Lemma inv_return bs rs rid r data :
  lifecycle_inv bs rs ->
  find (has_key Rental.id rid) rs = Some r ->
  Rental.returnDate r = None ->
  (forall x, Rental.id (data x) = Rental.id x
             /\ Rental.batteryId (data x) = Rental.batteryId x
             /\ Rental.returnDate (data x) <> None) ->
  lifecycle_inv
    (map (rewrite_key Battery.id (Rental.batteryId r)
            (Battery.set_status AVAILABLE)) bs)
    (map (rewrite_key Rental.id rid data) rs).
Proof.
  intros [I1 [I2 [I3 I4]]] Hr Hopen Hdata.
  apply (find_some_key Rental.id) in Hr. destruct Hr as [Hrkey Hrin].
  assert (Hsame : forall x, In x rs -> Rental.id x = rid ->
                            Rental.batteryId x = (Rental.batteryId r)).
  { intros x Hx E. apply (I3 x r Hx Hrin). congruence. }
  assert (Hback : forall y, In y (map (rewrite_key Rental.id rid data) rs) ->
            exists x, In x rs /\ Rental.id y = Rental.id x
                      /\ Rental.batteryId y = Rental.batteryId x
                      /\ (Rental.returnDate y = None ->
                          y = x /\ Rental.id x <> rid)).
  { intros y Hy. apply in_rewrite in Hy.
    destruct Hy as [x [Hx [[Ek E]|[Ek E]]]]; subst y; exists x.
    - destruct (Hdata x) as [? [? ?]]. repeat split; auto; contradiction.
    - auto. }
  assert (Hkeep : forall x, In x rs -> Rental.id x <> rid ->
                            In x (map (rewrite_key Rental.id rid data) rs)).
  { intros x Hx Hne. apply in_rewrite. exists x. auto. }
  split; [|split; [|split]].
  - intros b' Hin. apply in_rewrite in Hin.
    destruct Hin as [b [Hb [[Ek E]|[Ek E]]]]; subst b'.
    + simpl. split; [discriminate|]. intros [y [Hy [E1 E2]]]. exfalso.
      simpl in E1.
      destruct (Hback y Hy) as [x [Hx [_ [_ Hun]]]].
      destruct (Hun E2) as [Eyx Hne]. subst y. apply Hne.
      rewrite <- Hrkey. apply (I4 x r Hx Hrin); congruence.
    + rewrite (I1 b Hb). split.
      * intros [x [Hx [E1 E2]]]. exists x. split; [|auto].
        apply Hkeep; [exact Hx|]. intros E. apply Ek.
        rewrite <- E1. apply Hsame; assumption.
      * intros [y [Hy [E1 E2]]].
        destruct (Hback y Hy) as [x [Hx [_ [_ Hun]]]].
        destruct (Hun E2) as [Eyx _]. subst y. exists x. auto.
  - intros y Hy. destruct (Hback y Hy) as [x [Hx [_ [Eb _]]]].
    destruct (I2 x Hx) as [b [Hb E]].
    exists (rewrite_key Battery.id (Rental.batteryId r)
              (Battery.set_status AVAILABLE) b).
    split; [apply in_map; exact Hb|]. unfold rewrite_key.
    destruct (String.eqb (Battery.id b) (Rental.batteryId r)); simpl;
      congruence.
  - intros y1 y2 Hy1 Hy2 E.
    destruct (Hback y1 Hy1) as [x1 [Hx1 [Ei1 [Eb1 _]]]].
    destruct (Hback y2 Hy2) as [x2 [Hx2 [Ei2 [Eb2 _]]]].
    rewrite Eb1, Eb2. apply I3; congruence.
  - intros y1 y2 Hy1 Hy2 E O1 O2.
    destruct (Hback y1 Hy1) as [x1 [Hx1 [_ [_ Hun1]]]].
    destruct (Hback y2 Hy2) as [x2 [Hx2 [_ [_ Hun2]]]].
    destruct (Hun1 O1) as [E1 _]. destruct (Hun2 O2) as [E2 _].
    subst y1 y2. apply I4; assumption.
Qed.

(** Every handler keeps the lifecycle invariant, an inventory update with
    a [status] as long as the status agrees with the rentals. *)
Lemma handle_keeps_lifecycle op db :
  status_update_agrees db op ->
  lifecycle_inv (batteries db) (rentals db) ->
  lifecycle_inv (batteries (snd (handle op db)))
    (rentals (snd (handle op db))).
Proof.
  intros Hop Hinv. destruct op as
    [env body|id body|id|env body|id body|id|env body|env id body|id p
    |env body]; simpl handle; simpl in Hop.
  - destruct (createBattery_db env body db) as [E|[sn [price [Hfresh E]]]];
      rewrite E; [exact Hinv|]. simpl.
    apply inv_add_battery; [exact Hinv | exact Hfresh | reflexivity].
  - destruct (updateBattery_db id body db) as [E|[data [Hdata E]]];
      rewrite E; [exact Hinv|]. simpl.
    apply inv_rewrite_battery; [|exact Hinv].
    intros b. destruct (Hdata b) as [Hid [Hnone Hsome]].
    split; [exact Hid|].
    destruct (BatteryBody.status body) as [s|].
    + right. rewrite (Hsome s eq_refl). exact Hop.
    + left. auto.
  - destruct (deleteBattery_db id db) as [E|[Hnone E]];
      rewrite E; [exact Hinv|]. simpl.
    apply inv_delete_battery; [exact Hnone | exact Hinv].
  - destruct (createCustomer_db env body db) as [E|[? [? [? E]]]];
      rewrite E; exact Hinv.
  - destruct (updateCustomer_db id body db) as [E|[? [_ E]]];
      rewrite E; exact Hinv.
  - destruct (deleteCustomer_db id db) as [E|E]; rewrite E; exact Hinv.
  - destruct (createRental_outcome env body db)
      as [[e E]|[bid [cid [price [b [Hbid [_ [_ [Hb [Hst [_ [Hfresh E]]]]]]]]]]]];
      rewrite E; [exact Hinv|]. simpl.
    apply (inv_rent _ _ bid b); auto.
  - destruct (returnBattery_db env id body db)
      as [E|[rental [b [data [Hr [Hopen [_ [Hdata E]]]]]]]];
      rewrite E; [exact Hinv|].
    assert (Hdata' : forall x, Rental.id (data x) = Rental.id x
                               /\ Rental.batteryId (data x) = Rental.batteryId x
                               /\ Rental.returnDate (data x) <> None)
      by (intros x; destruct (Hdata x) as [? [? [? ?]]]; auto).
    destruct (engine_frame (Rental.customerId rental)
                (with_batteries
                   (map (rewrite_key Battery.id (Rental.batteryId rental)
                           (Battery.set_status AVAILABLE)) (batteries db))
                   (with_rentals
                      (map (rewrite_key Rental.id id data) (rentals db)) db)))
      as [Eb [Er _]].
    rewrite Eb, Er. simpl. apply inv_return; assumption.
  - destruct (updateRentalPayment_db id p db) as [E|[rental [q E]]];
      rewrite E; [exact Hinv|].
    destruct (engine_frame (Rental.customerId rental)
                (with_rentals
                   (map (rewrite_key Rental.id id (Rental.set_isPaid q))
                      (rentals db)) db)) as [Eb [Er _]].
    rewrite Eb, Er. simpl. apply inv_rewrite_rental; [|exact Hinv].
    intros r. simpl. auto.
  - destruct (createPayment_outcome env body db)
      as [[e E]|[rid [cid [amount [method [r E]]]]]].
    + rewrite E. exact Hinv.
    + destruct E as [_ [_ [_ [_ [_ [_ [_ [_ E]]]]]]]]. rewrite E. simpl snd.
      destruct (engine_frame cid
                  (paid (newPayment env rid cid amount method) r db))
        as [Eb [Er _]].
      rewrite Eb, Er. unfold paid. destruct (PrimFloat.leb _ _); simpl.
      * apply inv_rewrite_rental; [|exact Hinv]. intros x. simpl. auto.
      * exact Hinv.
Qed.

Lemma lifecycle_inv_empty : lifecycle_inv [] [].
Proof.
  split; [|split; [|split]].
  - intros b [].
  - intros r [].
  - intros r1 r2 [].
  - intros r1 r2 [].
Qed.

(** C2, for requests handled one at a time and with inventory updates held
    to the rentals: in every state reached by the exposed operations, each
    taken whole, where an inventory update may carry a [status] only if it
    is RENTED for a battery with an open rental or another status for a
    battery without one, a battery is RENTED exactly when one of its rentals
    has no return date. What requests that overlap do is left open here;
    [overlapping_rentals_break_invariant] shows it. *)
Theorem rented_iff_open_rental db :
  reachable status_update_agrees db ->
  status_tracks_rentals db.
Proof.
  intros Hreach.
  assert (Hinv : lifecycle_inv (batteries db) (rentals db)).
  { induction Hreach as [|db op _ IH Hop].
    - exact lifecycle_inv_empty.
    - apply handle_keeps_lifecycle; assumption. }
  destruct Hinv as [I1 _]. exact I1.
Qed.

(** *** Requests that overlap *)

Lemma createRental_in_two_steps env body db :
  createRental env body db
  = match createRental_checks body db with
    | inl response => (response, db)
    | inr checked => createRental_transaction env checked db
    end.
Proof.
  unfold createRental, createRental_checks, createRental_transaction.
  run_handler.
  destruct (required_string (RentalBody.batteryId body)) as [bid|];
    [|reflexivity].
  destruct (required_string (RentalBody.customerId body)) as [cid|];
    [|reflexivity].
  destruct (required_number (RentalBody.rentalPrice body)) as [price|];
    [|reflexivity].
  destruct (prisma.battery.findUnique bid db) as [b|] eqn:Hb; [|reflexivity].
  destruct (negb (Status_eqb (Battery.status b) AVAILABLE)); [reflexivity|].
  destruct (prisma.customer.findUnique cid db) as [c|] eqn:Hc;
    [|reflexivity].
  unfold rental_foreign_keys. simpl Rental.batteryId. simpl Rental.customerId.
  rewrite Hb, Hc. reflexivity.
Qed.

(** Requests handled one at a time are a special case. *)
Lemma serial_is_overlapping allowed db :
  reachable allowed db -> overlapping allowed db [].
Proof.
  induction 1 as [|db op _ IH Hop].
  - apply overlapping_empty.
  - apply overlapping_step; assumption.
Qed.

--

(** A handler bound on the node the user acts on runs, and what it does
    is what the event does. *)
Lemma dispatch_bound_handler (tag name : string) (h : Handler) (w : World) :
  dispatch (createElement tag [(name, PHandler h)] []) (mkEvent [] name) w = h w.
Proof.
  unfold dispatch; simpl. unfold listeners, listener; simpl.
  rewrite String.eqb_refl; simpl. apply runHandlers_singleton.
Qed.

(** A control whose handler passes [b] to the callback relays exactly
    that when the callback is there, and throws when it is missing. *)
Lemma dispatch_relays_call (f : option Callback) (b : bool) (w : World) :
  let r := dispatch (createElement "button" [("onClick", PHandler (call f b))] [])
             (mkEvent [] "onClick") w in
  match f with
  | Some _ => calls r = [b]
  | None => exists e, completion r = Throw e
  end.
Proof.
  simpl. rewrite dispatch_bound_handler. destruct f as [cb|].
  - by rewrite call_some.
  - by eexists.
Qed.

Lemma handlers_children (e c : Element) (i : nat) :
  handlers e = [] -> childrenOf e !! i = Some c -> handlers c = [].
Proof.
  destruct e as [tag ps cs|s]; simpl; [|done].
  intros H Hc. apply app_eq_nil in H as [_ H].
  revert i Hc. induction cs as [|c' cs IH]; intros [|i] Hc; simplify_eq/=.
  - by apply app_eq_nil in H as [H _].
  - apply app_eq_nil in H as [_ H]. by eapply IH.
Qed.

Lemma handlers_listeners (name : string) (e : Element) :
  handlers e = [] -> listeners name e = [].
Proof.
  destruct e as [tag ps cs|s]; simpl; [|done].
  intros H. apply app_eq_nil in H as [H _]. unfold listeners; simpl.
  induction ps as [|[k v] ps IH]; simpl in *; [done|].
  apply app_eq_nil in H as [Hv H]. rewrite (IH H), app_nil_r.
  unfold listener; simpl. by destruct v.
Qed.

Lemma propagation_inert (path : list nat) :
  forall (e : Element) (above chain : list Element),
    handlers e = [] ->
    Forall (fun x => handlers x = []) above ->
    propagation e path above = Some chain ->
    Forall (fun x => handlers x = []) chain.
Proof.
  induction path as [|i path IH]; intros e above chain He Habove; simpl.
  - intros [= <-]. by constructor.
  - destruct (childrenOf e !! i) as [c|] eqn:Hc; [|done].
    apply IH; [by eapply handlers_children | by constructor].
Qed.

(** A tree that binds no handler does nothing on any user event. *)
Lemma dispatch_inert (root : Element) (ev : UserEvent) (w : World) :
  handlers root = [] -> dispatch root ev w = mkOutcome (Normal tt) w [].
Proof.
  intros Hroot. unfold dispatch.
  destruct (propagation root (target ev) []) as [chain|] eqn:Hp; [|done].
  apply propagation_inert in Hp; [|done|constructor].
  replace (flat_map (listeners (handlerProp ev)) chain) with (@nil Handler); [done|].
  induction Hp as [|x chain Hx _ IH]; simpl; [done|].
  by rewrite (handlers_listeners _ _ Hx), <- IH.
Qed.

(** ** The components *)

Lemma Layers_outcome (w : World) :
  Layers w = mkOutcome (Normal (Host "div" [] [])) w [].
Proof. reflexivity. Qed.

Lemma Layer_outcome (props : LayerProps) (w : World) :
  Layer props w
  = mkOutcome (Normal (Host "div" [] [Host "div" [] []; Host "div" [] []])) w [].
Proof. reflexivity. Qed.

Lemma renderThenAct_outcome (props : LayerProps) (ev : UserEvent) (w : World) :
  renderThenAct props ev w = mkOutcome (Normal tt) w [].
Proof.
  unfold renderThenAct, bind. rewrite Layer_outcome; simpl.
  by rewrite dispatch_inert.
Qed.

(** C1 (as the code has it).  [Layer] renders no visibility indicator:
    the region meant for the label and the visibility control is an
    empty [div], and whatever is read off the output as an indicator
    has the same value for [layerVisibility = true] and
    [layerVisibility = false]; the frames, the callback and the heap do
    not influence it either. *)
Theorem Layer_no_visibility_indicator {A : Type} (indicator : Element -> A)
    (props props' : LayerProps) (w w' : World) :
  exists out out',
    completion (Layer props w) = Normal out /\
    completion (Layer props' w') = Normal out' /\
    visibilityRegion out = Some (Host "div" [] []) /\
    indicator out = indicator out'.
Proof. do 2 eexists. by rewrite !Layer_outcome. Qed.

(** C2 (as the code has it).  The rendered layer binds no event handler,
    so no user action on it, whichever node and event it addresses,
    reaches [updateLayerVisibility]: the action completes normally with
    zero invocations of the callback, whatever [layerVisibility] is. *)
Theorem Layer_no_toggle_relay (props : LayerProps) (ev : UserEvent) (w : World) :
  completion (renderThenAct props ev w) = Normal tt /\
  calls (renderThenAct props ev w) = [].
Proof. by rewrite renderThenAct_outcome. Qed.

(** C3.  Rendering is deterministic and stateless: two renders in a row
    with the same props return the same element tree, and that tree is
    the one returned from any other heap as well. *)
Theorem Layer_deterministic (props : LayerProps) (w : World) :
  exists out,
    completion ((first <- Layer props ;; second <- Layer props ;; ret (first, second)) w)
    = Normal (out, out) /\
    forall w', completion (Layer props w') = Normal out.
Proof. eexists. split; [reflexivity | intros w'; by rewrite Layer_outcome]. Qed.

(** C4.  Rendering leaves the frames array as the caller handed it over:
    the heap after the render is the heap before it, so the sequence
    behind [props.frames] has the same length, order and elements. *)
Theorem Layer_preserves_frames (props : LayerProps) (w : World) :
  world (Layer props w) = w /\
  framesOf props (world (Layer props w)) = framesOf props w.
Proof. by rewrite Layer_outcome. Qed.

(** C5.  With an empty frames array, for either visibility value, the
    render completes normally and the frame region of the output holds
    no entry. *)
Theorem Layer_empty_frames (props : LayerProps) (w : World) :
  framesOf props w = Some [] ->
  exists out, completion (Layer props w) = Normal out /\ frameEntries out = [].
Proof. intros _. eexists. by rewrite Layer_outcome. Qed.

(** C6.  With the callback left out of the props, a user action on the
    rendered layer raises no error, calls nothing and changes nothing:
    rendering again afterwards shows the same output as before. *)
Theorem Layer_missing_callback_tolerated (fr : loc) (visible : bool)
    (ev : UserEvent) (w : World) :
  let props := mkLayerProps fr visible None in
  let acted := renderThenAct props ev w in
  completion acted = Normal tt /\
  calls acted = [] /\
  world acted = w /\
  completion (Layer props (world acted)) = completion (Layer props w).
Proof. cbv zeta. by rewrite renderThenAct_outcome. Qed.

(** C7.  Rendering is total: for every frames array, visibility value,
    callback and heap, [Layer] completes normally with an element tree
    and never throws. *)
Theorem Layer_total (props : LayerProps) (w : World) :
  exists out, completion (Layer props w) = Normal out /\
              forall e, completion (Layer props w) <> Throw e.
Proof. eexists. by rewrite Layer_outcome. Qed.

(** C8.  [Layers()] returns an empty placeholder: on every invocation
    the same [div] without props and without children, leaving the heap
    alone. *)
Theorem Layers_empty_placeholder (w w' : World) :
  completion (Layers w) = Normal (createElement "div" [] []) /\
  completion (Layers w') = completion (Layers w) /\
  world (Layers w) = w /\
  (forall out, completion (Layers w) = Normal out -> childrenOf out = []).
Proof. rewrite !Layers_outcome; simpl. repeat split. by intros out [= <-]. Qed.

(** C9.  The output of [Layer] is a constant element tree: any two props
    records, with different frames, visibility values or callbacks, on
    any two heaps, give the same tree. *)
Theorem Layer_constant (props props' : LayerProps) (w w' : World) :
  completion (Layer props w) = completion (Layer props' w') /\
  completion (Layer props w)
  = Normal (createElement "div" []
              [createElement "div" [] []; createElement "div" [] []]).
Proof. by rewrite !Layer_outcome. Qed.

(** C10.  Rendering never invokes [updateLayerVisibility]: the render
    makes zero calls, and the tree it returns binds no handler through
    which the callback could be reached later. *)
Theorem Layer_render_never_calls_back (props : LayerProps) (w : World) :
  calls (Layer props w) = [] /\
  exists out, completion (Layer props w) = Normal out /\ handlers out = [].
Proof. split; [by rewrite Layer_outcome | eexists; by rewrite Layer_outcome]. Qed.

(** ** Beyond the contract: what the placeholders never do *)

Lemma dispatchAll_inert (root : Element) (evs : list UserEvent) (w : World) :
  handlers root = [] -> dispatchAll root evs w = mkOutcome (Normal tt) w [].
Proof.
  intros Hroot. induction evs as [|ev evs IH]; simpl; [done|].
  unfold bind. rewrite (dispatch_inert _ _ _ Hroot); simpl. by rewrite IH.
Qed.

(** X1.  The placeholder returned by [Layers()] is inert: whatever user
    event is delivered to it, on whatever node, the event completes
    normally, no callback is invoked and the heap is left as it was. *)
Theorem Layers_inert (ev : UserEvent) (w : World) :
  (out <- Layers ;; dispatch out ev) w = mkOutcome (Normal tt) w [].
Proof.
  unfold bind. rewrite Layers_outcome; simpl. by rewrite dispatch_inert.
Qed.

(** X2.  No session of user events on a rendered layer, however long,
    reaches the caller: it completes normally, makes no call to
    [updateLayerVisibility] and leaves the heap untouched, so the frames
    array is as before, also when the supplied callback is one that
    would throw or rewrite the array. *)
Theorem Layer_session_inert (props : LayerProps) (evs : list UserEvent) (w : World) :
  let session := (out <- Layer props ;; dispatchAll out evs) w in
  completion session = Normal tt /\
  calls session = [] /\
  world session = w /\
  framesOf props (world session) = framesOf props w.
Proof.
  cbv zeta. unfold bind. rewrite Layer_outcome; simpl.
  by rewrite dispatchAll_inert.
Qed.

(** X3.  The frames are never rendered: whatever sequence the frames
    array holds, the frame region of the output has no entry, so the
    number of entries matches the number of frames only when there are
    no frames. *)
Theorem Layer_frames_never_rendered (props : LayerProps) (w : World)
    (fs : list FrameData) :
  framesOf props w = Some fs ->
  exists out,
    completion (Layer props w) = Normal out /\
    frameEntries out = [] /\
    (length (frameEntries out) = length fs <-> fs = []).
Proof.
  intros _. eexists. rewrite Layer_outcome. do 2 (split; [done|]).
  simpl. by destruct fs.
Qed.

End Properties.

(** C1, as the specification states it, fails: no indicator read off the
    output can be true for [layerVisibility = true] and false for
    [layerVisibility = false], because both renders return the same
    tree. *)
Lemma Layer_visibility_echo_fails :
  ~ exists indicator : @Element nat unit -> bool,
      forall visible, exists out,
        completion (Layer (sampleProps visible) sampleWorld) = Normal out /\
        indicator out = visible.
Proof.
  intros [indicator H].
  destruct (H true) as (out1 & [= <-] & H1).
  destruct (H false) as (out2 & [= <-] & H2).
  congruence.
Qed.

__Instructions to follow__
Looking at the entries above, can you reproduce exactly the lines from the one that holds "Lemma inv_return bs" through the one that holds "(map (rewrite_key Battery.id (Rental.batteryId r)", and only those?

__Task output__
Lemma inv_return bs rs rid r data :
  lifecycle_inv bs rs ->
  find (has_key Rental.id rid) rs = Some r ->
  Rental.returnDate r = None ->
  (forall x, Rental.id (data x) = Rental.id x
             /\ Rental.batteryId (data x) = Rental.batteryId x
             /\ Rental.returnDate (data x) <> None) ->
  lifecycle_inv
    (map (rewrite_key Battery.id (Rental.batteryId r)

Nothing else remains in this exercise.